Where any director is interested in any contract or arrangement with a related party, such director shall not be present at the meeting during discussions on the subject matter of the resolution relating to such contract or arrangement-
The disclosure norms are the key for entering into transactions. The main difficulty for companies is that in India most of Companies are closely held which family operated companies. Such companies cannot pass the related party transactions in Board Meeting as there is no requisite uninterested quorum.As such, family based Companies have to consider appointment of independent directors otherwise they will face difficulty in passing the resolution.
The provisions of new Act also fixes the limits based on net worth and annual turnover of the company whereby the Board of Directors can approve and on exceeding the limit, the Companies have to pass special resolution before entering into related party transaction.
As per provisions of first proviso to sub-section (1) of section 188, except with the prior approval of the company by a special resolution-
(i) a company having a paid-up share capital of ten crore rupees or more shall not enter into a contract or arrangement with any related party; or
(ii) a company shall not enter into a transaction or transactions, where the transaction or transactions to be entered into –
(a) as contracts or arrangements with respect to clauses (a) to (e) of sub-section (1) of section 188 with criteria, as mentioned below –
(i) sale, purchase or supply of any goods or materials directly or through appointment of agents exceeding twenty five percent of the annual turnover as mentioned in clause (a) and clause (e) respectively of sub-section (1) of section 188;
(ii) selling or otherwise disposing of, or buying, property of any kind directly or through appointment of agents exceeding ten percent. of net worth as mentioned in clause (b) and clause (e) respectively of sub-section (1) of section 188;
(iii) leasing of property of any kind exceeding ten percent. of the net worth or exceeding ten percent. of turnover as mentioned in clause (c) of sub-section (1) of section 188;
(iv) availing or rendering of any services directly or through appointment of agents exceeding ten percent. of the net worth as mentioned in clause (d) and clause (e) of sub-section (1) of section 188;
(b) appointment to any office or place of profit in the company, its subsidiary company or associate company at a monthly remuneration exceeding two and half lakh rupees as mentioned in clause (f) of sub-section (1) of section 188; or
(c) remuneration for underwriting the subscription of any securities or derivatives thereof of the company exceeding one percent. of the net worth as mentioned in clause (g) of sub-section (1) of section 188.

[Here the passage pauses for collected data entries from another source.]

(* ===== verification/NatNew.v ===== *)
(** New sessions of ip_nat.c: [ipf_nat_newmap] chooses the translation for a session
    that a packet going out opens, [ipf_nat_newrdr] for one that a packet coming in
    opens; [ipf_nat_add] builds the session and [ipf_nat_finalise] computes its
    checksum differences and enters it into the table. *)
From S2P Require Import Prelude Packet Cksum Filter Timeoutq TcpAge Queues Sweeps TcpWindow State StateLookup NatTable.

(** ** Definitions *)

Definition MAX32 : Z := 0xffffffff.

(** What one round of the search of [ipf_nat_newmap] ends with: the function fails, the
    address (in host order) and port are free, or they are taken and the search goes on
    with the host map [hm]. *)
Inductive round := RoundFail | RoundFree (addr port : Z) | RoundTaken (hm : option loc).
(** The outcome of the search. *)
Inductive search := Failed | Chosen (addr port : Z) | OutOfFuel.

Section New.
Context {E : Type} `{nat_env E} (cf : natconf) (be : bool).
Abbreviation W := (natw E).

(** ** [ipf_nat_newmap] *)

(** The address of the round, by the kind of rule; [ifa] is the address of the interface,
    [in1] the address from the host map or the rule, all but [in1] in network order.
    The rule may move on to its next address. *)
Definition map_addr (r : ipnat) (saddr flags l sport in1 : Z) (hm : option loc) (ifa : option Z) :
    ST W (option (Z * Z * ipnat)) :=
  if (in_nsrcmsk r =? MAX32) && (in_spnext r =? 0) && (l >? 0) then mret None
  else if (in_redir r =? NAT_BIMAP) && (in_osrcmsk r =? in_nsrcmsk r) then
    mret (Some (ntohl be (Z.lor (in_nsrcaddr r) (Z.land saddr (not32 (in_osrcmsk r)))), 0, r))
  else if has (in_redir r) NAT_MAPBLK then
    if (l >=? in_ppip r) || ((l >? 0) && negb (has flags IPN_TCPUDP)) then mret None else
    if in_ippip r =? 0 then stuck else
    let inb := Z.land (ntohl be saddr) (ntohl be (not32 (in_osrcmsk r))) in
    let a := u32 (Z.land (inb / in_ippip r) (ntohl be (not32 (in_nsrcmsk r))) + ntohl be (in_nsrcaddr r)) in
    let port := if has flags IPN_TCPUDP && negb (in_ppip r =? 0) then
                  htons be (u16 (u16 (u16 (ntohs be sport + l) mod in_ppip r + in_ppip r * (inb mod in_ippip r)) +
                                 MAPBLK_MINPORT))
                else 0 in
    mret (Some (a, port, r))
  else if (in_nsrcaddr r =? 0) && (in_nsrcmsk r =? MAX32) then
    match ifa with
    | Some a => if l >? 0 then mret None else mret (Some (ntohl be a, 0, r))
    | None => mret None
    end
  else if (in_nsrcaddr r =? 0) && (in_nsrcmsk r =? 0) then
    if l >? 0 then mret None else mret (Some (ntohl be saddr, 0, r))
  else if negb (in_nsrcmsk r =? MAX32) && (in_spnext r =? 0) && ((l >? 0) || bool_decide (hm = None)) then
    mret (Some (in1, 0, r <| in_snip ::= fun a => u32 (a + 1) |>))
  else mret (Some (in1, 0, r)).

(** The port: automatic, or the next of the rule's range. *)
Definition map_port (r : ipnat) (saddr flags l sport port : Z) : ST W (Z * ipnat) :=
  if has flags IPN_TCPUDP && negb (has (in_redir r) NAT_MAPBLK) && has (in_flags r) IPN_AUTOPORTMAP then
    if (l >? 0) && (in_ppip r =? 0) then stuck else
    let r := if (l >? 0) && (l mod in_ppip r =? 0) && (l >? in_ppip r) && negb (in_nsrcmsk r =? MAX32)
             then r <| in_snip ::= fun a => u32 (a + 1) |> else r in
    if in_ppip r =? 0 then mret (port, r)
    else if in_ippip r =? 0 then stuck
    else
      let p := u16 (ntohs be sport + l mod in_ppip r) mod in_ppip r in
      mret (htons be (u16 (u16 (p + in_ppip r * (ntohl be saddr mod in_ippip r)) + MAPBLK_MINPORT)), r)
  else if negb (has (in_redir r) NAT_MAPBLK) && has flags IPN_TCPUDPICMP && negb (in_spnext r =? 0) then
    p ← (if has (in_flags r) IPN_SEQUENTIAL then mret (in_spnext r)
         else
           x ← next nenv_random;
           if in_spmax r - in_spmin r + 1 =? 0 then stuck
           else mret (u16 (u16 (u32 x mod u32 (in_spmax r - in_spmin r + 1)) + in_spmin r)));
    let r := r <| in_spnext ::= fun k => u16 (k + 1) |> in
    let r := if in_spnext r >? in_spmax r then
               let r := r <| in_spnext := in_spmin r |> in
               if in_nsrcmsk r =? MAX32 then r else r <| in_snip ::= fun a => u32 (a + 1) |>
             else r in
    mret (htons be p, r)
  else mret (port, r).
Lemma in_addrs_spec e fwd p hlen l4 nflags (w : W) : sums_ok be e -> (fwd = false -> one_side e) -> packet p hlen l4 (nw_buf w) ->
  segment_of p hlen l4 nflags (nw_fin w) -> has (fin_flx (nw_fin w)) FI_ICMPERR = false ->
  nat_dir e = (if fwd then NAT_INBOUND else NAT_OUTBOUND) ->
  wp (in_addrs be e) (fun _ w' => exists c s d, is_u16 c /\
    c ≡ₒ word be (nw_buf w) 10 - (addr_total (goes_to fwd e) - addr_total (goes_from fwd e)) /\
    nw_buf w' = put_addrs be (en_src (goes_to fwd e)) (en_dst (goes_to fwd e)) (put16 be 10 c (nw_buf w)) /\
    nw_nats w' = nw_nats w /\ nw_rules w' = nw_rules w /\ nw_fin w' = set_addrs s d (nw_fin w)) w.
Proof.
  intros Hsum Hone Hpk Hseg Herr Hd. pose proof (len20 _ _ _ _ Hpk) as Hl.
  unfold in_addrs. rewrite wp_bind, wp_gets, Herr. cbn [negb when_].
  destruct (fix_ip be e fwd Hsum Hone 0 (word be (nw_buf w) 10) 0) as [H1 H2]; [by left|apply word_u16, Hpk|].
  assert (Hw : forall s d, word be (put_addrs be s d (nw_buf w)) 10 = word be (nw_buf w) 10)
    by (intros; unfold put_addrs; by rewrite !word_put32_ne by lia).
  assert (Hi : forall s d, inside 10 (put_addrs be s d (nw_buf w)))
    by (intros; unfold inside, put_addrs; rewrite !length_put32; lia).
  assert (Hgo : forall s d f k, wp (put_src be s;; put_dst be d;; upd_nfin f;; fix_sum be 10 k) (fun _ w' =>
    nw_buf w' = put_addrs be s d (put16 be 10 (k (word be (nw_buf w) 10)) (nw_buf w)) /\
    nw_nats w' = nw_nats w /\ nw_rules w' = nw_rules w /\ nw_fin w' = f (nw_fin w)) w).
  { intros s d f k. unfold put_src, put_dst. rewrite wp_bind, put_addr_spec by auto.
    rewrite wp_bind, put_addr_spec by (auto; cbn [nw_buf field_set]; by rewrite length_put32).
    rewrite wp_bind, wp_upd_nfin, (wp_fix_sum_at _ _ _ _ _ _ (put_addrs be s d (nw_buf w))) by (done || apply Hi).
    rewrite Hw, put_addrs_comm. done. }
  rewrite Hd. destruct fwd; cbn [Z.eqb NAT_OUTBOUND NAT_INBOUND Pos.eqb].
  all: eapply wp_mono; [apply Hgo|]; intros [] w' Hw'; do 3 eexists; split; [exact H1|split; [exact H2|exact Hw']].
Qed.
Lemma nat_in_run x e fwd p hlen l4 natadd nflags (w : W) : translates be x e fwd p hlen l4 nflags w ->
  nat_dir e = (if fwd then NAT_INBOUND else NAT_OUTBOUND) -> nat_odport e <> 0 -> has (fin_flx (nw_fin w)) FI_ICMPERR = false ->
  wp (ipf_nat_in be x natadd nflags)
    (fun o w' => o = 1 /\ well_translated be p hlen l4 (goes_from fwd e) (goes_to fwd e) (nw_buf w) (nw_buf w')) w.
Proof.
  intros [He Hsum Hone Hrule Hmss Hpk Hseg Hsrc Hdst] Hd Hp Herr. destruct (goes_u be e fwd Hsum Hone) as [Hto Hfrom].
  unfold ipf_nat_in. rewrite wp_bind, (wp_nst _ _ _ _ _ He), wp_bind, wp_upd_nfin, wp_bind, wp_gets, wp_bind.
  set (w0 := w <| nw_fin ::= _ |>).
  eapply wp_mono with (Q := fun _ w1 => exists f, w1 = w0 <| nw_ext ::= f |>).
  { apply wp_when; intros _; [rewrite wp_next_; by eexists|exists id; by destruct w]. }
  intros [] w1 (f & ->). rewrite wp_bind. apply rule_apr_none; [done|]. rewrite wp_bind, wp_ret. cbn [Z.eqb].
  rewrite wp_bind, wp_gets, wp_bind, wp_next_, wp_bind.
  eapply wp_mono; [apply (in_addrs_spec e fwd p hlen l4 nflags); try done; by destruct Hseg; split|].
  intros [] w2 (c & s & d & Hc & Ec & Eb & En & Er & Ef). rewrite wp_bind.
  assert (Hnd : (nat_dir e =? NAT_DIVERTIN) || (nat_dir e =? NAT_DIVERTOUT) = false) by (rewrite Hd; by destruct fwd).
  rewrite Hnd, wp_ret, wp_bind, wp_gets.
  assert (Hseg2 : segment_of p hlen l4 nflags (nw_fin w2)) by (rewrite Ef; by destruct Hseg; split).
  assert (Hpk2 : packet p hlen l4 (nw_buf w2)) by (rewrite Eb; destruct Hto as (? & ? & _); by apply packet_put_addrs, packet_put16).
  assert (He2 : nw_nats w2 !! x = Some e) by (by rewrite En).
  rewrite (sg_first _ _ _ _ _ Hseg2). cbn [when_]. rewrite wp_bind.
  eapply wp_mono; [by apply (in_l4_spec be e fwd Hsum Hone x p hlen l4 nflags w2)|].
  intros [] w3 [Hsd (E1 & E2 & _)]. rewrite wp_bind, wp_upd_nfin, wp_bind.
  eapply wp_mono with (Q := fun _ w4 => nw_buf w4 = nw_buf w3).
  { unfold set_tag. destruct (nat_ptr e) as [r|]; [|done]. destruct Hrule as (n & Hn & _).
    rewrite wp_bind, (wp_rule _ _ _ _ n) by (rewrite <- Hn; change (nw_rules w) with (nw_rules (w0 <| nw_ext ::= f |>)); cbn [nw_rules field_set]; by rewrite E2, Er). apply wp_when; by intros _. }
  intros [] w4 E4. rewrite wp_ret. split; [done|]. rewrite E4.
  eapply translated_valid; [exact Hpk|exact Hto|exact Hfrom|exact Hc|exact Ec|exact Hsrc|exact Hdst|exact Eb|exact Hsd].
Qed.
End ValidIn.

(** C12. [ipf_nat_out] on a packet of TCP or UDP: it carries the session's addresses and
    ports afterwards (the translated ones for a session made by an outgoing packet, the
    original ones for an answer to a session made by an incoming one), nothing but these
    and the two checksums is written, and both checksums stay valid, in either byte order.
    This is for sessions and packets as [translates] has them.  The session: the rule, if
    any, has no proxy; no MSS clamping ([nat_mssclamp] is 0); a new source port that is not
    0; the differences that [ipf_nat_finalise] computes, from addresses and ports whose sum,
    in host order, does not wrap around 2^32; and for an answer, one side of the session is
    as it was.  The packet: a first fragment that is long enough for its header, whose
    checksum the hardware has not taken over ([fin_cksum] of one of the two plain values).
    Outside of this it can fail: see the findings on the MSS option, on carries and on
    wrapped sums. *)
Theorem nat_out_valid {E} `{nat_env E} be x e fwd p hlen l4 natadd nflags (w : natw E) :
  translates be x e fwd p hlen l4 nflags w -> nat_dir e = (if fwd then NAT_OUTBOUND else NAT_INBOUND) -> nat_nsport e <> 0 ->
  exists w', ipf_nat_out be x natadd nflags w = Some (1, w') /\
    well_translated be p hlen l4 (goes_from fwd e) (goes_to fwd e) (nw_buf w) (nw_buf w').
Proof.
  intros Ht Hd Hp. destruct (wp_total _ _ _ (nat_out_run be x e fwd p hlen l4 natadd nflags w Ht Hd Hp)) as (o & w' & Hr & -> & Hw).
  by exists w'.
Qed.

(** C13. The same for [ipf_nat_in], which answers to outgoing sessions and the packets of
    incoming ones pass: addresses, ports and nothing else but the two checksums change, and
    these stay valid.  The conditions are those of [translates] again: no proxy, no MSS
    clamping, no sum of an address and a port that wraps around 2^32, for an answer only one
    side of the session changed, a first fragment with room for its header, a checksum that
    is left to the host; here the original destination port is not 0, and the packet is not
    an ICMP error ([FI_ICMPERR]). *)
Theorem nat_in_valid {E} `{nat_env E} be x e fwd p hlen l4 natadd nflags (w : natw E) :
  translates be x e fwd p hlen l4 nflags w -> nat_dir e = (if fwd then NAT_INBOUND else NAT_OUTBOUND) -> nat_odport e <> 0 ->
  has (fin_flx (nw_fin w)) FI_ICMPERR = false ->
  exists w', ipf_nat_in be x natadd nflags w = Some (1, w') /\
    well_translated be p hlen l4 (goes_from fwd e) (goes_to fwd e) (nw_buf w) (nw_buf w').
Proof.
  intros Ht Hd Hp He. destruct (wp_total _ _ _ (nat_in_run be x e fwd p hlen l4 natadd nflags w Ht Hd Hp He)) as (o & w' & Hr & -> & Hw).
  by exists w'.
Qed.

(** A datagram from 10.0.0.1 to 8.8.8.8 on a little-endian host, for which a session is
    made, and the answer to it. *)
Definition xlate_out_state : natw unit :=
  let fin := Demo.packet 1 IPPROTO_UDP 0x0100000a 0x08080808 123 53 <| fin_plen := 31 |> <| fin_dlen := 11 |> in
  Demo.run (ipf_nat_add Demo.cf false 10 1 None IPN_UDP NAT_OUTBOUND)
    (Demo.table (Demo.map_rule IPN_SEQUENTIAL 0x0101a8c0 MAX32 0xc0a80101 40000 40009) fin
       <| nw_buf := [69; 0; 0; 31; 0; 7; 0; 0; 64; 17; 96; 183; 10; 0; 0; 1; 8; 8; 8; 8;
                     0; 123; 0; 53; 0; 11; 225; 21; 1; 2; 3] |>).
Definition xlate_in_state : natw unit :=
  xlate_out_state
    <| nw_fin := Demo.packet 0 IPPROTO_UDP 0x08080808 0x0101a8c0 53 40000 <| fin_plen := 32 |> <| fin_dlen := 12 |> |>
    <| nw_buf := [69; 0; 0; 32; 0; 7; 0; 0; 64; 17; 169; 13; 8; 8; 8; 8; 192; 168; 1; 1;
                  0; 53; 156; 64; 0; 12; 129; 153; 9; 8; 7; 6] |>.
Definition xlate_session : natt := default nat_zero (nw_nats xlate_out_state !! 100%positive).
Lemma ends_ok_small be s d sp dp : is_u32 s -> is_u32 d -> is_u16 sp -> is_u16 dp -> ntohl be s <= 0xfffeffff -> ntohl be d <= 0xfffeffff ->
  ends_ok be (mk_ends s d sp dp).
Proof.
  intros. pose proof (ntohs_u16 be sp) as H5. pose proof (ntohs_u16 be dp) as H6. unfold is_u16 in H5, H6.
  split; cbn; try done; lia.
Qed.
Lemma xlate_session_sums : sums_ok false xlate_session.
Proof.
  split; [| |vm_compute; discriminate|vm_compute; reflexivity|vm_compute; reflexivity].
  - assert (E : orig xlate_session = mk_ends 0x0100000a 0x08080808 31488 13568) by (vm_compute; reflexivity).
    rewrite E. clear E. by apply ends_ok_small.
  - assert (E : trans xlate_session = mk_ends 0x0101a8c0 0x08080808 16540 13568) by (vm_compute; reflexivity).
    rewrite E. clear E. by apply ends_ok_small.
Qed.
Lemma xlate_translates fwd (w : natw unit) hlen l4 : nw_nats w !! 100%positive = Some xlate_session ->
  match nat_ptr xlate_session with Some r => exists n, nw_rules w !! r = Some n /\ in_apr n = None | None => True end ->
  packet IPPROTO_UDP hlen l4 (nw_buf w) -> segment_of IPPROTO_UDP hlen l4 IPN_UDP (nw_fin w) ->
  word32 false (nw_buf w) 12 = en_src (goes_from fwd xlate_session) ->
  word32 false (nw_buf w) 16 = en_dst (goes_from fwd xlate_session) ->
  translates false 100 xlate_session fwd IPPROTO_UDP hlen l4 IPN_UDP w.
Proof.
  intros. split; [done|apply xlate_session_sums|intros _; right; split; vm_compute; reflexivity|done|vm_compute; reflexivity|done..].
Qed.
Lemma nat_out_valid_witness : exists w',
  ipf_nat_out false 100 true IPN_UDP xlate_out_state = Some (1, w') /\
  well_translated false IPPROTO_UDP 20 11 (orig xlate_session) (trans xlate_session) (nw_buf xlate_out_state) (nw_buf w').
Proof.
  apply (nat_out_valid false 100 xlate_session true IPPROTO_UDP 20 11 true IPN_UDP xlate_out_state).
  - apply xlate_translates; try (vm_compute; reflexivity).
    + vm_compute. eexists. split; reflexivity.
    + split; [apply bytes_ok; vm_compute; reflexivity|done|done|by vm_compute|by right|done].
    + split; [vm_compute; reflexivity..|left; vm_compute; reflexivity].
  - vm_compute; reflexivity.
  - by vm_compute.
Defined.
Lemma nat_in_valid_witness : exists w',
  ipf_nat_in false 100 true IPN_UDP xlate_in_state = Some (1, w') /\
  well_translated false IPPROTO_UDP 20 12 (answer_of (trans xlate_session)) (answer_of (orig xlate_session))
    (nw_buf xlate_in_state) (nw_buf w').
Proof.
  apply (nat_in_valid false 100 xlate_session false IPPROTO_UDP 20 12 true IPN_UDP xlate_in_state).
  - apply xlate_translates; try (vm_compute; reflexivity).
    + vm_compute. eexists. split; reflexivity.
    + split; [apply bytes_ok; vm_compute; reflexivity|done|done|by vm_compute|by right|done].
    + split; [vm_compute; reflexivity..|left; vm_compute; reflexivity].
  - vm_compute; reflexivity.
  - by vm_compute.
  - vm_compute; reflexivity.
Defined.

Explanation. – (1) The Turnover or Net Worth referred in the above sub-rules shall be on the basis of the Audited Financial Statement of the preceding Financial year.
(2) In case of wholly owned subsidiary, the special resolution passed by the holding company shall be sufficient for the purpose of entering into the transactions between wholly owned subsidiary and holding company.
(3) The explanatory statement to be annexed to the notice of a general meeting convened pursuant to section 101 shall contain the following particulars namely:-
(a) name of the related party ;
(b) name of the director or key managerial personnel who is related, if any;
(c) nature of relationship;
(d) nature, material terms, monetary value and particulars of the contract or arrangement;
(e) any other information relevant or important for the members to take a decision on the proposed resolution.
The new Act requires approval of members by passing special resolution in case their paid up capital exceeds Rupees Ten Crore or more. For companies having paid up share capital below Rupees Ten Crore, can pass the resolution through Board subject to limits upto twenty five percent of annual turnover in case of sale, purchase of goods and material; upto ten per cent of net worth in case of dealing in property etc. as mentioned hereinabove and on exceeding the limit they have to seek approval of members by passing special resolution. Here also the member interested in the resolution cannot vote on the resolution. However, no central Government permission is required. The new Act has not given any solution or remedy if all the board members are interested and similarly all members are interested and there is no requisite uninterested quorum. In such situation there is no remedy available with the Company except to appoint independent directors or non related members as the case may be.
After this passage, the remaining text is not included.